Du point de vue du calendrier budgétaire, la préparation du budget débute plus tôt en Allemagne qu'en France, dès novembre-décembre de l'année n-1, avec l'expression des besoins des ministères.

Ensuite, le texte est transmis au Parlement au plus tard lors de la première semaine de la session de septembre. Toutefois, il l'est généralement dès la fin du mois d'août, soit près d'un mois plus tôt qu'en France. Le Parlement dispose ensuite de près de 4 mois pour examiner le budget. Ainsi, alors que l'idée est émise de réduire le temps d'examen de la loi de finances en France, on constate que le Parlement allemand dispose de plus de temps, leur permettant de procéder à un examen de qualité.

Après une « première lecture » qui correspond à plusieurs jours de débat général en séance, le texte est renvoyé à la commission du budget où des rapporteurs examinent les postes de dépenses des ministères.

Le Bundestag comprend à la fois une commission des finances et une commission du budget : la commission du budget est chargée de l'examen du projet de budget et de contrôler son exécution ; la commission des finances est compétente pour tous les autres dossiers relevant du ministère fédéral des finances (recettes, droit bancaire, marchés financiers...).

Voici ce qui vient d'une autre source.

(* ===== verification/Wiring.v ===== *)
(** * The composition root ([internal/wiring]) and the runtime at work

    The authorization server as a component, the ways it comes up, and the
    runtime's properties at concrete compositions, two races among them. *)

From S2P Require Import Prelude GoStd Proc Tokens Client AuditLog Device Service Demo Core CoreOps CoreShutdown CoreCheck CoreConc CoreProps.

Section wiring.
(** Whether a value's dynamic type satisfies an interface. *)
Context (implements : string → string → bool).

Definition wire (namespace name iface : string) : Key := mkKey (mkRef namespace name) (implements iface).
Definition KeyLog : Key := wire "audit" "log" "audit.Logger".
Definition KeyClients : Key := wire "oauth" "clients" "oauth.ClientRegistry".
Definition KeyTokens : Key := wire "oauth" "tokens" "oauth.Store".
Definition KeyAS : Key := wire "oauth" "as" "oauth.Service".

(** [construct] is [oauth.NewService] at the component's [Config]. *)
Definition OAuthComponent (construct : any → any → any → result any) : Component :=
  mkComponent "oauth" [key_ref KeyAS] [key_ref KeyClients; key_ref KeyTokens; key_ref KeyLog]
    (Some (λ _,
       MustGet KeyClients (λ clients, MustGet KeyTokens (λ tokens, MustGet KeyLog (λ lg,
         match construct clients tokens lg with
         | Err e => SFail e
         | Ok svc => SProvide KeyAS svc (λ r, match r with Ok _ => SReturn RNil | Err e => SFail e end)
         end))))).
End wiring.

Lemma wire_NewKey implements ns n i :
  ns ≠ EmptyString → n ≠ EmptyString → NewKey ns n (implements i) = Some (wire implements ns n i).
Proof. intros H1 H2. unfold NewKey, wire. by rewrite !bool_decide_eq_false_2. Qed.

(** ** The authorization server over the in-memory components *)

#[local] Existing Instance toy_platform.

Definition in_memory (iface ty : string) : bool :=
  bool_decide ((iface, ty) ∈ [("oauth.ClientRegistry", "*oauth.MemoryClientRegistry"); ("oauth.Store", "*oauth.MemoryStore");
    ("audit.Logger", "*audit.MemoryLogger"); ("oauth.Service", "*oauth.service")]).

(** The three stores are fresh ones; a nil interface holds nothing. *)
Definition construct (cfg : Config) (clients tokens lg : any) : result any :=
  let holds ty v := bool_decide (dyn_type v = ty) in
  match NewService 0 EmptyString
      (if holds "*oauth.MemoryClientRegistry" clients then Some NewMemoryClientRegistry else None)
      (if holds "*oauth.MemoryStore" tokens then Some NewMemoryStore else None)
      (if holds "*audit.MemoryLogger" lg then Some NewMemoryLogger else None) cfg with
  | Ok _ => Ok (mkAny "*oauth.service" "as")
  | Err e => Err e
  end.

Definition clients_op : op := OProvide (KeyClients in_memory) (mkAny "*oauth.MemoryClientRegistry" "c").
Definition tokens_op : op := OProvide (KeyTokens in_memory) (mkAny "*oauth.MemoryStore" "t").
Definition log_op : op := OProvide (KeyLog in_memory) (mkAny "*audit.MemoryLogger" "l").
Definition nothing : any := mkAny EmptyString EmptyString.
Definition use_oauth (cfg : Config) : op := OUse (OAuthComponent in_memory (construct cfg)) nothing.
Definition wiring_ops : list op := [clients_op; tokens_op; log_op; use_oauth demo_config].

(** The states of the registered components, and the server they bound. *)
Definition came_up (os : list op) : option (list State * option string) :=
  (λ a, (state_of a <$> a_fibers a, dyn_type ∘ b_value <$> a_store a !! key_ref (KeyAS in_memory))) <$> exec_all 6 os App_New.

(** In whatever order the stores are bound and the component registered. *)
Example oauth_comes_up :
  forallb (λ os, bool_decide (came_up os = Some ([StateActive], Some "*oauth.service"))) (permutations wiring_ops) = true.
Proof. vm_compute. reflexivity. Qed.

Example oauth_waits_for_tokens :
  forallb (λ os, bool_decide (came_up os = Some ([StateInactive], None)))
    (permutations [clients_op; log_op; use_oauth demo_config]) = true.
Proof. vm_compute. reflexivity. Qed.

Example oauth_fails_closed :
  forallb (λ os, bool_decide (came_up os = Some ([StateFailed], None)))
    (permutations [clients_op; tokens_op; log_op;
       use_oauth (mkConfig EmptyString (cfg_Scopes demo_config) 0 0 0 None 0 0 EmptyString)]) = true.
Proof. vm_compute. reflexivity. Qed.

Lemma runtime_settles_witness : ∃ a, exec_all 6 wiring_ops App_New = Some a ∧ quiescent a.
Proof. apply (runtime_settles 6 wiring_ops). cbn [length wiring_ops]. lia. Defined.

Lemma Shutdown_exact_witness :
  ∃ a a', exec_all 6 wiring_ops App_New = Some a ∧ run (App_Shutdown 6) a = Some (a', Ok tt) ∧ a_store a' = ∅.
Proof.
  destruct (Shutdown_exact 6 wiring_ops) as (a & a' & Ha & Hr & _ & _ & _ & Hst & _); [cbn [length wiring_ops]; lia|].
  exists a, a'. split_and!; assumption.
Defined.

Definition up : App := default App_New (exec_all 6 wiring_ops App_New).

Lemma up_runs : exec_all 6 wiring_ops App_New = Some up.
Proof.
  assert (Hsome : bool_decide (is_Some (exec_all 6 wiring_ops App_New)) = true) by (vm_compute; reflexivity).
  apply bool_decide_eq_true_1 in Hsome as [a Ha]. unfold up. rewrite Ha. reflexivity.
Qed.
Lemma up_fibers : a_fibers up = [4].
Proof. vm_compute. reflexivity. Qed.
Lemma up_names : NoDup (c_Name <$> components up).
Proof. assert (c_Name <$> components up = ["oauth"]) as -> by (vm_compute; reflexivity). repeat constructor. set_solver. Qed.

Lemma Check_exact_witness :
  App_Check map_to_list (components up) = [] ↔
    (∀ ref, length (declarations (components up) ref) ≤ 1) ∧ ∀ x, ¬ tc (needs (components up)) x x.
Proof. apply (Check_exact map_to_list (components up)); [intros m; reflexivity|apply up_names]. Defined.

Lemma up_injects : ∀ r, r ∈ c_Inject (fb_comp (fiber_of up 4)) → ∃ b, a_store up !! r = Some b ∧ b_provider b = None.
Proof.
  assert (Hall : forallb (λ r, bool_decide (b_provider <$> a_store up !! r = Some None)) (c_Inject (fb_comp (fiber_of up 4))) = true)
    by (vm_compute; reflexivity).
  intros r Hr. rewrite forallb_forall in Hall. apply list_elem_of_In, Hall, bool_decide_eq_true_1 in Hr.
  apply fmap_Some in Hr as (b & Hb & Hp). exists b. split; [assumption|symmetry; assumption].
Qed.
Lemma up_provides : ∀ r, r ∈ c_Provides (fb_comp (fiber_of up 4)) → is_Some (a_store up !! r).
Proof.
  assert (Hall : forallb (λ r, bool_decide (is_Some (a_store up !! r))) (c_Provides (fb_comp (fiber_of up 4))) = true)
    by (vm_compute; reflexivity).
  intros r Hr. rewrite forallb_forall in Hall. apply list_elem_of_In, Hall, bool_decide_eq_true_1 in Hr. assumption.
Qed.

Lemma checked_composition_runs_witness : state_of up 4 = StateActive.
Proof.
  assert (Hs : bool_decide (state_of up 4 = StateFailed) = false) by (vm_compute; reflexivity).
  apply (checked_composition_runs map_to_list 6 wiring_ops up); rewrite ?up_fibers.
  - intros m. reflexivity.
  - cbn [length wiring_ops]. lia.
  - apply up_runs.
  - apply up_names.
  - vm_compute. reflexivity.
  - intros g ref ->%list_elem_of_singleton Hr. left. apply up_injects. assumption.
  - intros g ->%list_elem_of_singleton. exact (bool_decide_eq_false_1 _ Hs).
  - intros g ref ->%list_elem_of_singleton _ Hr. apply up_provides. assumption.
  - by apply list_elem_of_singleton.
Defined.

(** ** Interleavings *)

Local Abbreviation cpool := (App * list (go App unit))%type.

Definition turns (sched : list nat) (x : cpool) : cpool := default x (run_sched sched x.1 x.2).
Definition times (n i : nat) : list nat := replicate n i.

Lemma turns_reach sched x : bool_decide (is_Some (run_sched sched x.1 x.2)) = true → preach x (turns sched x).
Proof.
  destruct x as [w ps]. unfold turns. cbn [fst snd]. intros [[w1 ps1] E]%bool_decide_eq_true. rewrite E. by eapply run_sched_reach.
Qed.

(** Everybody returned. *)
Definition finished (x : cpool) : bool := forallb (λ p, match p with Ret _ => true | _ => false end) x.2.

(** A component that opens something and closes it, publishing or needing a key. *)
Definition pipe : Key := wire in_memory "demo" "pipe" "oauth.Store".
Definition opener (name : string) (provides inject : list KeyRef) : Component :=
  mkComponent name provides inject (Some (λ _, SEffect name (Some name)
    (foldr (λ r s, SProvide pipe (mkAny "*oauth.MemoryStore" name) (λ _, s)) (SReturn RNil) provides))).

Definition shutdown_pool : cpool := (App_New, act 8 <$> [AOp (OUse (opener "listener" [] []) nothing); AShutdown]).

(** A shutdown between two passes of a reconciliation: the next pass loads the
    component again, and nothing will ever close what it opened. *)
Example shutdown_race :
  let x := turns (times 11 0 ++ times 9 1 ++ times 14 0) shutdown_pool in
  finished x = true ∧ a_closed x.1 = true ∧ state_of x.1 <$> a_fibers x.1 = [StateActive] ∧
  a_log x.1 = [Did "listener"; Undid "listener"; Did "listener"].
Proof. vm_compute. done. Qed.

(** A provider and its dependent; while a third component is being registered
    the provider is removed, and its effect is undone before the dependent's. *)
Definition pair_up : App :=
  default App_New (exec_all 8 [OUse (opener "provider" [key_ref pipe] []) nothing;
                               OUse (opener "dependent" [] [key_ref pipe]) nothing] App_New).
Definition remove_pool : cpool := (pair_up, act 8 <$> [AOp (OUse (opener "third" [] []) nothing); AOp (ORemove 1)]).

Example remove_race :
  let x := turns (times 4 0 ++ times 12 1 ++ times 19 0) remove_pool in
  finished x = true ∧
  a_log x.1 = [Did "provider"; Did "dependent"; Undid "provider"; Undid "dependent"; Did "third"].
Proof. vm_compute. done. Qed.

(** Alone, [Remove] undoes the dependent first. *)
Example remove_alone :
  (λ x, a_log x.1) <$> run (App_Remove 8 1) pair_up =
  Some [Did "provider"; Did "dependent"; Undid "dependent"; Undid "provider"].
Proof. vm_compute. reflexivity. Qed.

(** Components of the same name: the last one hides the cycle of the first. *)
Example check_same_name :
  let k1 := mkRef "demo" "one" in let k2 := mkRef "demo" "two" in
  App_Check map_to_list [opener "a" [k1] [k2]; opener "b" [k2] [k1]; opener "a" [] []] = [] ∧
  App_Check map_to_list [opener "a" [k1] [k2]; opener "b" [k2] [k1]; opener "c" [] []] ≠ [].
Proof. vm_compute. done. Qed.

(** A removal that overtakes the load of what it removes. *)
Definition overtaken : list activity := [AOp (OUse (opener "late" [key_ref pipe] []) nothing); AOp (ORemove 1)].
Definition overtaking : cpool := turns (times 6 0 ++ times 1 1) (App_New, act 8 <$> overtaken).
Definition overtook : cpool := turns (times 12 0) overtaking.

Lemma runtime_confined_witness : ∃ y, a_heap overtook.1 !! 1 = Some y ∧ fb_removed y = true ∧ fb_state y ≠ StateActive.
Proof.
  assert (Hr : bool_decide (fb_removed <$> a_heap overtaking.1 !! 1 = Some true) = true) by (vm_compute; reflexivity).
  apply bool_decide_eq_true_1, fmap_Some in Hr as (x & Hx & Hrx).
  apply (runtime_confined 8 overtaken overtaking.1 overtaking.2 overtook.1 overtook.2) with (x := x).
  - rewrite <-surjective_pairing. apply turns_reach. vm_compute. reflexivity.
  - rewrite <-!surjective_pairing. apply turns_reach. vm_compute. reflexivity.
  - exact Hx.
  - symmetry. exact Hrx.
Defined.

À partir des recommandations des rapporteurs, la commission du budget propose un projet de budget modifié. C'est ce qui explique qu'en séance publique, très peu d'amendements soient présentés et adoptés. L'essentiel s'est passé en commission.

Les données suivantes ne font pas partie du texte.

(* ===== verification/AdminMem.v ===== *)
(** * The operator plane over the stores of this development

    What [cmd/re0auth/main.go] hands to [admin.New] in memory mode: the client
    registry, the OpenID Provider store, the federation service, the bind flows
    and the audit ring. There are no durable sessions, so no session port. *)

From S2P Require Import Prelude GoStd Proc AuditLog Tokens Client VaultRepo VaultEnvelope Vault VaultProps.
From S2P Require Import FedRegistry FedStore FedLimits FedLocks Fed FedRun FedProps Account Lifecycle.
From S2P Require Import OidcPolicy OidcTables OidcStore OidcWf OidcRevoke Erasure Admin AdminProps.

(** ** The world *)

Record AWorld (U : Type) := mkAWorld {
  aw_stores : EWorld U;
  aw_clients : MemoryClientRegistry;
  aw_rand : nat;
}.
Arguments mkAWorld {U}.
Arguments aw_stores {U}.
Arguments aw_clients {U}.
Arguments aw_rand {U}.

Section world.
Context {U : Type}.
Local Abbreviation W := (AWorld U).
Local Abbreviation FW := (FWorld MemoryRepo MemoryLogger MemoryBindingStore MemoryBindFlowStore U).
Definition aw_fed (w : W) : FW := ew_fed (aw_stores w).
Definition set_afed (f : FW) (w : W) : W := mkAWorld (set_fed f (aw_stores w)) (aw_clients w) (aw_rand w).
Definition set_clients (c : MemoryClientRegistry) (w : W) : W := mkAWorld (aw_stores w) c (aw_rand w).
Definition set_aoidc (o : OIDCStore) (w : W) : W := mkAWorld (set_oidc o (aw_stores w)) (aw_clients w) (aw_rand w).

(** The registry with the token engine it is wired to. *)
Definition aw_engine (w : W) : MemoryClientRegistry * OIDCStore := (aw_clients w, ew_oidc (aw_stores w)).
Definition set_engine (x : MemoryClientRegistry * OIDCStore) (w : W) : W :=
  mkAWorld (set_oidc x.2 (aw_stores w)) x.1 (aw_rand w).

#[export] Instance afed_lens : Lens aw_fed set_afed.
Proof. split; [done|done|by intros [[] ? ?]]. Qed.
#[export] Instance engine_lens : Lens aw_engine set_engine.
Proof. split; [by intros [] ?|done|by intros [[] ? ?]]. Qed.
End world.

(** ** The ports *)

#[export] Instance oidc_admin `{Platform} `{MapOrder} : TokenAdmin OIDCStore := {| admin_RevokeTokens := OIDC_RevokeTokens |}.

Section ports.
Context `{Platform} `{Entropy} `{MapOrder} `{Aead} `{Json} {U : Type} `{Upstream U} (s : federation) (fuel : nat).
Local Abbreviation W := (AWorld U).

Definition on_clients {A} (f : MemoryClientRegistry → MemoryClientRegistry * result A) : go W A :=
  call (λ w, let '(c, r) := f (aw_clients w) in (set_clients c w, r)).

Definition memory_clients : Clients W :=
  mkClientsPort (λ c, on_clients (Create c)) (λ limit cursor, call (λ w, (w, ListClients limit cursor (aw_clients w))))
    (λ id status, on_clients (SetStatus id status)) (λ id hash, on_clients (RotateSecret id hash))
    (λ id, zoom aw_engine set_engine (Delete id)).

(** [oauth.TokenAdmins{oidcStore}]. *)
Definition admin_tokens (f : TokenFilter) : go W (Z * option error) :=
  atomic (λ w,
    let '(engines, (n, err)) := TokenAdmins_RevokeTokens oidc_engine f [ew_oidc (aw_stores w)] 0 None in
    (set_aoidc (default (ew_oidc (aw_stores w)) (head engines)) w, (Z.of_nat n, err))).

(** [bindingOutcome] and [bindingRevoker]. *)
Definition binding_outcome (x : BindingRevocationSummary) : BindingOutcome :=
  mkOutcome (su_Total x) (su_Revoked x) (su_Cascade x) (su_Unsupported x) (su_Unavailable x) (su_Orphaned x) (su_Failed x).
Definition bindingRevoker : Bindings W :=
  mkBindingsPort
    (p ← zoom aw_fed set_afed (RevokeAllBindings s fuel); mret (binding_outcome p.1, p.2))
    (λ subject,
       r ← try (zoom aw_fed set_afed (RevokeUserBindings s subject));
       mret (match r with Ok x => (binding_outcome x, None) | Err e => (binding_outcome zero_summary, Some e) end)).

(** [flowPurger]. *)
Definition flowPurger (subject : string) : go W (Z * option error) :=
  atomic (λ w,
    let '(f, n) := Flows_PurgeUserFlows subject (fw_flows (aw_fed w)) in
    (set_afed (set_flows f (aw_fed w)) w, match n with Ok n => (Z.of_nat n, None) | Err e => (0%Z, Some e) end)).

Definition admin_audit (e : Event) : go W unit :=
  call (λ w,
    let v := fw_vault (aw_fed w) in
    let '(l, err) := log_Record (vw_clock v) e (vw_audit v) in
    (set_afed (set_vault (set_audit l v) (aw_fed w)) w, match err with Some e => Err e | None => Ok tt end)).

Definition admin_clock (w : W) : Z := vw_clock (fw_vault (aw_fed w)).
Definition admin_rand (k : nat) : go W (option string) :=
  atomic (λ w, (mkAWorld (aw_stores w) (aw_clients w) (S (aw_rand w)), rand_read (aw_rand w) k)).

Definition memory_admin_config : AdminConfig W :=
  mkAdminConfig (Some memory_clients) (Some admin_tokens) None (Some bindingRevoker) (Some flowPurger)
    (Some admin_audit) None.
Definition memory_admin : admin W :=
  mkAdmin memory_clients admin_tokens None (Some bindingRevoker) (Some flowPurger) admin_audit admin_clock.

Lemma memory_admin_new : NewAdmin admin_clock memory_admin_config = Ok memory_admin.
Proof. done. Qed.
End ports.

(** ** What a target is *)

(** The client and subject of a credential, for the kill switch's filter. *)
Definition hit (t : Target) (client subject : string) : bool :=
  negb (tg_Bindings t) && Matches (mkFilter (tg_ClientID t) (tg_Subject t)) client subject.
(** The accounts whose bindings a target sweeps. *)
Definition hit_user (t : Target) (user : string) : bool :=
  tg_All t || tg_Bindings t || Admin.named (tg_Subject t) && bool_decide (user = tg_Subject t).

(** Nothing of the OP's state is hit. *)
Definition clear_of (R : string → string → bool) (σ : OPState) : Prop :=
  (∀ k x, op_access σ !! k = Some x → R (ot_clientID x) (ot_subject x) = false) ∧
  (∀ k x, op_refresh σ !! k = Some x → R (rf_clientID x) (rf_subject x) = false) ∧
  (∀ k x, op_tombstones σ !! k = Some x → R (ts_clientID x) (ts_subject x) = false) ∧
  (∀ k x, op_requests σ !! k = Some x → R (oa_ClientID x.1) (oa_Subject x.1) = false) ∧
  (∀ k x, op_codes σ !! k = Some x → request_matches R σ x = false) ∧
  (∀ k x, op_devices σ !! k = Some x → R (dv_clientID x) (dv_subject x) = false).

(** What is not hit. *)
Definition beyond (R : string → string → bool) (σ : OPState) :=
  (delete_where (λ x, R (ot_clientID x) (ot_subject x)) (op_access σ),
   delete_where (λ x, R (rf_clientID x) (rf_subject x)) (op_refresh σ),
   delete_where (λ x, R (ts_clientID x) (ts_subject x)) (op_tombstones σ),
   delete_where (λ x, R (oa_ClientID x.1) (oa_Subject x.1)) (op_requests σ),
   delete_where (request_matches R σ) (op_codes σ),
   delete_where (λ x, R (dv_clientID x) (dv_subject x)) (op_devices σ)).

Lemma delete_where_idem {V} (P : V → bool) (m : gmap string V) : delete_where P (delete_where P m) = delete_where P m.
Proof. apply map_eq. intros k. apply option_eq. intros v. rewrite !lookup_delete_where. naive_solver. Qed.
Lemma delete_where_none {V} (P : V → bool) (m : gmap string V) : (∀ k v, m !! k = Some v → P v = false) → delete_where P m = m.
Proof. intros HP. apply map_eq. intros k. apply option_eq. intros v. rewrite lookup_delete_where. naive_solver. Qed.

Lemma revoke_clears c u R σ : clear_of R (spec_revoke c u R σ) ∧ beyond R (spec_revoke c u R σ) = beyond R σ.
Proof.
  assert (Hcode : ∀ x, request_matches R (spec_revoke c u R σ) x = false).
  { intros x. unfold request_matches. simpl. destruct (delete_where _ (op_requests σ) !! cd_requestID x) as [[a e]|] eqn:E; [|done].
    by apply lookup_delete_where in E as [_ ?]. }
  split.
  - unfold clear_of. simpl. split_and!; intros k x [_ Hx]%lookup_delete_where; first [exact Hx|apply Hcode].
  - unfold beyond. f_equal; [f_equal|]; [|simpl|simpl; apply delete_where_idem].
    + simpl. by rewrite !delete_where_idem.
    + rewrite (delete_where_none (request_matches R (spec_revoke c u R σ))); [done|]. intros k x _. apply Hcode.
Qed.

(** ** The plane *)

Section plane.
Context `{Platform} `{Entropy} `{MapOrderOk} `{Aead} `{!AeadOk} `{Json} `{!JsonOk} {U : Type} `{Upstream U}.
Context (s : federation) `{!KeysOk (fe_vault s)} (fuel : nat) (Hpage : (0 < fe_sweepPage s)%Z).
Local Abbreviation W := (AWorld U).
Implicit Types w : W.

(** The stores are in order, and the sweep has fuel for a page per binding. *)
Definition admin_inv w : Prop :=
  memory_inv s (aw_stores w) ∧ length (binding_rows (fw_bindings (aw_fed w))) < fuel.

Definition admin_cut (d : dim) (t : Target) w : Prop :=
  match d with
  | DClients => ∃ c, byID (aw_clients w) !! tg_ClientID t = Some c ∧ cl_Status c = ClientSuspended
  | DTokens => clear_of (hit t) (abs (ew_oidc (aw_stores w)))
  | DSessions => True
  | DBindings => ∀ k, hit_user t (bk_user k) = true → row (aw_fed w) k = None
  | DFlows => ∀ st f, fw_flows (aw_fed w) !! st = Some f → Admin.named (tg_Subject t) = true → fl_User f ≠ tg_Subject t
  end.

Record admin_same (t : Target) w w' : Prop := {
  as_tokens : beyond (hit t) (abs (ew_oidc (aw_stores w'))) = beyond (hit t) (abs (ew_oidc (aw_stores w)));
  as_rows k : hit_user t (bk_user k) = false → row (aw_fed w') k = row (aw_fed w) k;
  as_secrets id : hit_user t (id_Subject id) = false → secretAt s (aw_fed w') id = secretAt s (aw_fed w) id;
  as_flows st f : (Admin.named (tg_Subject t) = true → fl_User f ≠ tg_Subject t) →
    fw_flows (aw_fed w') !! st = Some f ↔ fw_flows (aw_fed w) !! st = Some f;
  as_clients id : id ≠ tg_ClientID t → byID (aw_clients w') !! id = byID (aw_clients w) !! id;
  as_client : set_status ClientSuspended <$> byID (aw_clients w') !! tg_ClientID t =
    set_status ClientSuspended <$> byID (aw_clients w) !! tg_ClientID t;
  as_accounts : ew_accounts (aw_stores w') = ew_accounts (aw_stores w);
}.

Lemma admin_same_refl t w : admin_same t w w.
Proof. by split. Qed.
Lemma admin_same_trans t w1 w2 w3 : admin_same t w1 w2 → admin_same t w2 w3 → admin_same t w1 w3.
Proof.
  intros [A1 A2 A3 A4 A5 A6 A7] [B1 B2 B3 B4 B5 B6 B7]. split; [congruence|..|congruence|congruence].
  - intros k Hk. by rewrite B2, A2.
  - intros id Hid. by rewrite B3, A3.
  - intros st f Hf. by rewrite B4, A4.
  - intros id Hid. by rewrite B5, A5.
Qed.

#[export] Instance memory_plane : Plane W := {|
  pl_inv := admin_inv;
  pl_cut := admin_cut;
  pl_same := admin_same;
  pl_last w := last_event (vw_audit (fw_vault (aw_fed w)));
  pl_same_refl := admin_same_refl;
  pl_same_trans := admin_same_trans;
|}.

Lemma clients_sweeps t :
  tg_ClientID t ≠ EmptyString → sweeps DClients t (cs_SetStatus memory_clients (tg_ClientID t) ClientSuspended).
Proof.
  intros Hc w Hw. apply runs_call. unfold SetStatus. simpl.
  destruct (byID (aw_clients w) !! tg_ClientID t) as [c|] eqn:E; simpl.
  - split; [split; [exact Hw|split]|].
    + split; try done; simpl; [intros id Hid; by rewrite lookup_insert_ne|]. by rewrite lookup_insert_eq, E.
    + intros [] Hd; simpl in *; try done. exists (set_status ClientSuspended c). by rewrite lookup_insert_eq.
    + intros _. exists (set_status ClientSuspended c). simpl. by rewrite lookup_insert_eq.
  - split; [|done]. split; [by destruct w|split; [by destruct w as [? [] ?]|]]. by destruct w as [? [] ?]; intros [].
Qed.

(** What changes the OP store only. *)
Lemma advances_oidc t o w :
  admin_inv w → oidc_wf o → beyond (hit t) (abs o) = beyond (hit t) (abs (ew_oidc (aw_stores w))) →
  (clear_of (hit t) (abs (ew_oidc (aw_stores w))) → clear_of (hit t) (abs o)) → advances t w (set_aoidc o w).
Proof.
  intros [(Hr & Hk & Ha & Ho & Hl) Hf] Hwf Hb Hc. split; [by split_and!|]. split; [by split|]. by intros []; simpl.
Qed.

Lemma tokens_cuts t : tg_Bindings t = false → cuts DTokens t any_value (admin_tokens (U:=U) (mkFilter (tg_ClientID t) (tg_Subject t))).
Proof.
  intros Hb w Hw. apply runs_atomic. unfold TokenAdmins_RevokeTokens, oidc_engine.
  pose proof (RevokeTokens_spec (mkFilter (tg_ClientID t) (tg_Subject t)) (ew_oidc (aw_stores w))) as Hs.
  destruct (OIDC_RevokeTokens _ _) as [o r]. destruct Hs as (Ho & Habs & ->); [apply Hw|]. simpl in *.
  assert (HR : hit t = Matches (mkFilter (tg_ClientID t) (tg_Subject t))) by (unfold hit; by rewrite Hb).
  destruct (revoke_clears (tg_ClientID t) (tg_Subject t) (hit t) (abs (ew_oidc (aw_stores w)))) as [Hc1 Hc2].
  rewrite HR in Hc1, Hc2. rewrite <-Habs in Hc1, Hc2. eexists _, _. split; [done|].
  split; [apply advances_oidc; [done..|by rewrite HR|by rewrite HR]|]. intros _ _. simpl. by rewrite HR.
Qed.

Lemma flows_cuts t : tg_Subject t ≠ EmptyString → cuts DFlows t any_value (flowPurger (U:=U) (tg_Subject t)).
Proof.
  intros Hn w Hw. assert (Hnm : Admin.named (tg_Subject t) = true) by (unfold Admin.named; by rewrite bool_decide_false).
  apply runs_atomic. unfold Flows_PurgeUserFlows. simpl. eexists _, _. split; [done|].
  split; [split; [exact Hw|split]|].
  - split; try done. intros st f Hf. simpl. etrans; [apply lookup_delete_where|]. rewrite bool_decide_eq_false. naive_solver.
  - intros []; simpl; try done. intros Hno st f [Hf _]%lookup_delete_where. eauto.
  - intros _ _ st f [_ Hf%bool_decide_eq_false]%lookup_delete_where. done.
Qed.

Lemma audit_keeps : AdminProps.records (admin_audit (U:=U)).
Proof.
  intros e w Hw. pose proof Hw as [(Hr & Hk & Ha & Ho & hist & Hl) Hf]. apply runs_call. cbv zeta.
  set (v := fw_vault (aw_fed w)). destruct (last_record hist (vw_clock v) e (vw_audit v) Hl) as [Hring Hlast].
  destruct (log_Record (vw_clock v) e (vw_audit v)) as [l err] eqn:E; simpl in *. split.
  - intros t. split; [by split_and!|]. split; [by split|]. by intros [].
  - intros _. unfold last_event in *. rewrite Hlast. unfold stamp. case_match; [eauto|]. exists (ev_Time e). by destruct e.
Qed.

Une fois que le Bundestag s'est prononcé sur chaque budget particulier (« deuxième lecture »), il est prévu un vote final sur l'ensemble du projet modifié (« troisième lecture »).

Le Bundesrat travaille quant à lui parallèlement au Bundestag et dispose de 6 semaines. Il peut émettre des réserves sur lesquelles le Bundestag doit se prononcer.

De nos échanges avec nos homologues parlementaires, nous retenons tout d'abord une similitude avec notre procédure dans le travail approfondi de la commission, reposant sur des rapporteurs spéciaux pour chaque budget.

Ensuite, il existe une très grande proximité du Parlement avec la Cour des comptes, ses représentants étant même présents lors de l'examen des politiques publiques, pour répondre aux questions.

Du point de vue de l'évaluation et du chiffrage des amendements, le Bundestag ne dispose pas vraiment de moyens propres. Au contraire, les parlementaires travaillent directement avec les chiffres du ministère des finances qu'ils peuvent apparemment directement solliciter à cet effet.

Enfin, il n'existe pas d'article 40 proprement dit. Les groupes politiques s'accordent en revanche, au début de la période budgétaire, sur les règles qu'ils se fixent, par exemple en termes de compensation demandée lorsqu'une augmentation des dépenses est envisagée. Généralement, les députés ont pour ambition de faire mieux que le Gouvernement en termes de maîtrise des dépenses et du déficit.